P comme Poètes
J'ai été très gâtée cette première semaine de mes quarante ans. J'ai reçu trois livres dont deux de poésie.
Quel bonheur que de recevoir un livre de poèmes ! Je crois qu'il n'y a pas plus beau cadeau. Enfin, j'exagère un peu. Un cadeau, quand on comprend en le recevant que celui qui vous l'offre a saisi ce que vous êtes, en partie, à moitié, tout entier, c'est formidable, bouleversant.
Comme je l'ai déjà écrit, je me sens comme une néophyte avec la poésie, je l'aborde avec timidité, respect, prudence, modestie.
Mon premier cadeau-livre n'est pas qu'un reccueil de poèmes. Il comprend des textes de Tanikawa Shuntarô et des dessins de Paul Klee.
Tanikawa Shuntarô est Japonais. C'est l'un des plus grands poètes d'aujourd'hui, un des plus populaires au Japon. Il s'est inspiré des anges qu'a dessiné Paul Klee à la fin de sa vie et a écrit une vingtaine de poèmes publiés dans une édition bilingue. La maison d'édition, Abstème et Bobance, a imprimé 1000 exemplaires sur papier brut de centaure 150 g. Je considère mon exemplaire comme un trésor, un objet rare.
En ouvrant le reccueil, je découvre ces vers :
"Un cadeau d'un ange qu'est-ce que ça peut-être ?
Et ce présent comment le reconnaître ?
Ce n'est pas une fleur ce n'est pas une étoile
pas un gâteau non plus pas un coeur souriant
Mais sans doute ce don
qu'il nous fait de nous-mêmes..."
Mon deuxième livre-cadeau est signé Stéphane Hessel, grand témoin de notre temps, né à Berlin en 1917, engagé dans la France libre puis déporté, diplomate. Stéphane Hessel a eu plusieurs vies. Je l'ai découvert quand il a accompagné, supporté, défendu le combat des sans-papiers de l'église Saint-Bernard.

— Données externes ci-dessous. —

(** A sequence with one more resource at its end is accepted exactly when
    the sequence is and the resource is well placed after it. *)
Theorem VerifyIntegrity_append (snap : Snapshot State) r :
  VerifyIntegrity (mkSnapshot (Stack snap) (SnapManifest snap) (Resources snap ++ [r]))
  = None ↔
  VerifyIntegrity snap = None ∧ well_placed (Resources snap) r.
Proof.
  rewrite !VerifyIntegrity_None. simpl. split.
  - intros [Hm Hall]. split; [split; [done|]|].
    + intros i x Hx. pose proof (lookup_lt_Some _ _ _ Hx) as Hlt.
      specialize (Hall i x). rewrite lookup_app_l in Hall by done.
      rewrite take_app_le in Hall by lia. by apply Hall.
    + specialize (Hall (length (Resources snap)) r).
      rewrite take_app_length in Hall. apply Hall.
      rewrite lookup_app_r by lia. by rewrite Nat.sub_diag.
  - intros [[Hm Hall] Hr]. split; [done|]. intros i x Hx.
    destruct (decide (i < length (Resources snap))) as [Hlt|Hge].
    + rewrite lookup_app_l in Hx by done. rewrite take_app_le by lia. by apply Hall.
    + rewrite lookup_app_r in Hx by lia.
      destruct (i - length (Resources snap)) as [|k] eqn:Hk; [|by destruct k].
      injection Hx as <-. assert (i = length (Resources snap)) as -> by lia.
      by rewrite take_app_length.
Qed.

Lemma lookup_delete_shift (l : list State) k i :
  delete k l !! i = l !! (if decide (i < k) then i else S i).
Proof.
  destruct (decide (i < k)); [by apply list_lookup_delete_lt | apply list_lookup_delete_ge; lia].
Qed.

(** Taking out a resource that no resource names as its parent or as a
    dependency leaves an accepted sequence accepted. *)
Theorem VerifyIntegrity_delete_unreferenced (snap : Snapshot State) k rk :
  VerifyIntegrity snap = None →
  Resources snap !! k = Some rk →
  (∀ r, r ∈ Resources snap →
     (Parent r ≠ "" → Parent r ≠ URN_ rk) ∧ URN_ rk ∉ Dependencies r) →
  VerifyIntegrity (mkSnapshot (Stack snap) (SnapManifest snap) (delete k (Resources snap)))
  = None.
Proof.
  rewrite !VerifyIntegrity_accepts. simpl.
  intros (Hm & Hord & Hst & Hone) Hk Hleaf. split; [done|].
  assert (∀ i u, occurs_before (Resources snap) (if decide (i < k) then i else S i) u →
                 u ≠ URN_ rk → occurs_before (delete k (Resources snap)) i u) as Hshift.
  { intros i u (j & r' & Hlt & Hj & Hu) Hne.
    assert (j ≠ k) as Hjk. { intros ->. rewrite Hk in Hj. injection Hj as <-. congruence. }
    exists (if decide (j < k) then j else j - 1), r'. split; [|split; [|done]].
    - repeat case_decide; lia.
    - rewrite lookup_delete_shift. rewrite <- Hj. f_equal. repeat case_decide; lia. }
  split; [|split].
  - intros i r Hr. rewrite lookup_delete_shift in Hr.
    destruct (Hord _ r Hr) as [Hp Hd].
    destruct (Hleaf r) as [Hlp Hld]; [by eapply list_elem_of_lookup_2|].
    split.
    + intros Hne. apply Hshift; auto.
    + intros d Hin. apply Hshift; [auto|]. intros ->. done.
  - intros r Hin. apply Hst. apply list_elem_of_lookup in Hin as [i Hi].
    rewrite lookup_delete_shift in Hi. by eapply list_elem_of_lookup_2.
  - intros i j ri rj Hi Hj Hu Hli Hlj. rewrite lookup_delete_shift in Hi, Hj.
    specialize (Hone _ _ ri rj Hi Hj Hu Hli Hlj). repeat case_decide; lia.
Qed.

(** ** More on [NewMagic] *)

Lemma Sprintf_x_length bs : String.length (Sprintf_x bs) = 2 * length bs.
Proof. induction bs as [|b bs IH]; simpl; [done|]. rewrite IH. lia. Qed.

Lemma hexdigit_inj d1 d2 :
  (0 ≤ d1 < 16)%Z → (0 ≤ d2 < 16)%Z → hexdigit d1 = hexdigit d2 → d1 = d2.
Proof.
  intros H1 H2.
  assert (d1 = 0 ∨ d1 = 1 ∨ d1 = 2 ∨ d1 = 3 ∨ d1 = 4 ∨ d1 = 5 ∨ d1 = 6 ∨ d1 = 7 ∨
          d1 = 8 ∨ d1 = 9 ∨ d1 = 10 ∨ d1 = 11 ∨ d1 = 12 ∨ d1 = 13 ∨ d1 = 14 ∨ d1 = 15)%Z
    as Hd1 by lia.
  assert (d2 = 0 ∨ d2 = 1 ∨ d2 = 2 ∨ d2 = 3 ∨ d2 = 4 ∨ d2 = 5 ∨ d2 = 6 ∨ d2 = 7 ∨
          d2 = 8 ∨ d2 = 9 ∨ d2 = 10 ∨ d2 = 11 ∨ d2 = 12 ∨ d2 = 13 ∨ d2 = 14 ∨ d2 = 15)%Z
    as Hd2 by lia.
  clear H1 H2.
  repeat (destruct Hd1 as [-> | Hd1]); try subst d1;
    repeat (destruct Hd2 as [-> | Hd2]); try subst d2;
    simpl; intros Heq; first [reflexivity | discriminate Heq].
Qed.
(** * CursorManager: a shallow embedding of [src/lib/cursor/CursorManager.ts]

    The manager is a singleton that tracks the raw pointer position, a
    smoothed position, a velocity, a visibility flag and a stack of cursor
    styles, and that notifies subscribers once per frame.

    Numbers.  A JavaScript [number] that is finite is a rational, so
    coordinates and the lerp factor are values of [Q] and the arithmetic of
    the source is carried out exactly.  Equalities between computed numbers
    are stated with [==] ([Qeq]); fields that a method merely copies or
    leaves alone are compared with Leibniz equality.  The one division of
    the source, by the size of the viewport, can divide by zero; its result
    is a [JSNumber], which is finite, an infinity or NaN.

    Host.  The source guards its platform calls with
    [globalThis.window === undefined] and [typeof document !== "undefined"].
    A browser page has both objects and a headless host has neither, so the
    host carries one optional [Dom].

    Subscribers.  A subscriber is an observer known by its handle; calling
    it with a snapshot is recorded in the host's call log, in call order. *)

From Stdlib Require Import ZArith QArith Qabs Qminmax Qpower Lqa.
From Stdlib Require Import List Bool Arith Lia.
Import ListNotations.

Open Scope Q_scope.

(** ** types.ts *)

(** [CursorStyle]: the union of string literals of the source. *)
Inductive CursorStyle : Set :=
| s_default | s_pointer | s_grab | s_grabbing | s_none
| s_text | s_crosshair | s_wait | s_move.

Stéphane Hessel n'est pas un poète, mais un grand amateur de poésie. Toute sa vie, il a 93 ans aujourd'hui, il a lu, goûté, appris des poèmes. Il en a fait un livre "O ma mémoire, la poésie ma nécessité" dans lequel il veut partager 88 poèmes qui l'ont accompagné. Il raconte pourquoi chacun de ses 88 poèmes a joué un rôle important dans sa vie. C'est très beau, évidemment.
Enfin, le troisième livre est également un livre de Stéphane Hessel. Très mince et très puissant. Le genre d'écrit qu'il faudrait avoir en permanence non seulement sur sa table de nuit, mais aussi sur la porte de son frigo, sur le miroir de sa salle-de-bain, etc.
Il est intitulé INDIGNEZ-VOUS. Stéphane Hessel rappelle que le motif de la Résistance a été l'indignation... et dit pourquoi aujourd'hui il y a de quoi être un Homme indigné.
En 2004, à l'occasion du 60ème anniversaire du Conseil national de la Résistance, d'anciens résistants dont Stéphane Hessel avaient lancé un appel " à une véritable insurrection pacifique contre les moyens de communication de masse qui ne proposent comme horizon pour notre jeunesse que la consommation de masse, le mépris des plus faibles et de la culture, l'amnésie généralisée et la compétition à outrance de tous contre tous.
A tous ceux et celles qui feront le XXIème siècle, nous disons avec notre affection :
CREER, C'EST RESISTER.
RESISTER, C'EST CREER."
Et puisqu'il est question de poésie et d'engagement, je veux citer ces vers d'Aimé Césaire sur lesquels je suis tombée hier en travaillant sur un projet qui me tient très à coeur parce qu'il concerne le Rwanda et les jeunes du Rwanda :
« Et surtout mon corps aussi bien que mon âme, gardez-vous de vous croiser les bras en l'attitude stérile du spectateur, car la vie n'est pas un spectacle,car une mer de douleurs n'est pas un proscenium, car un homme qui crie n'est pas un ours qui danse... ».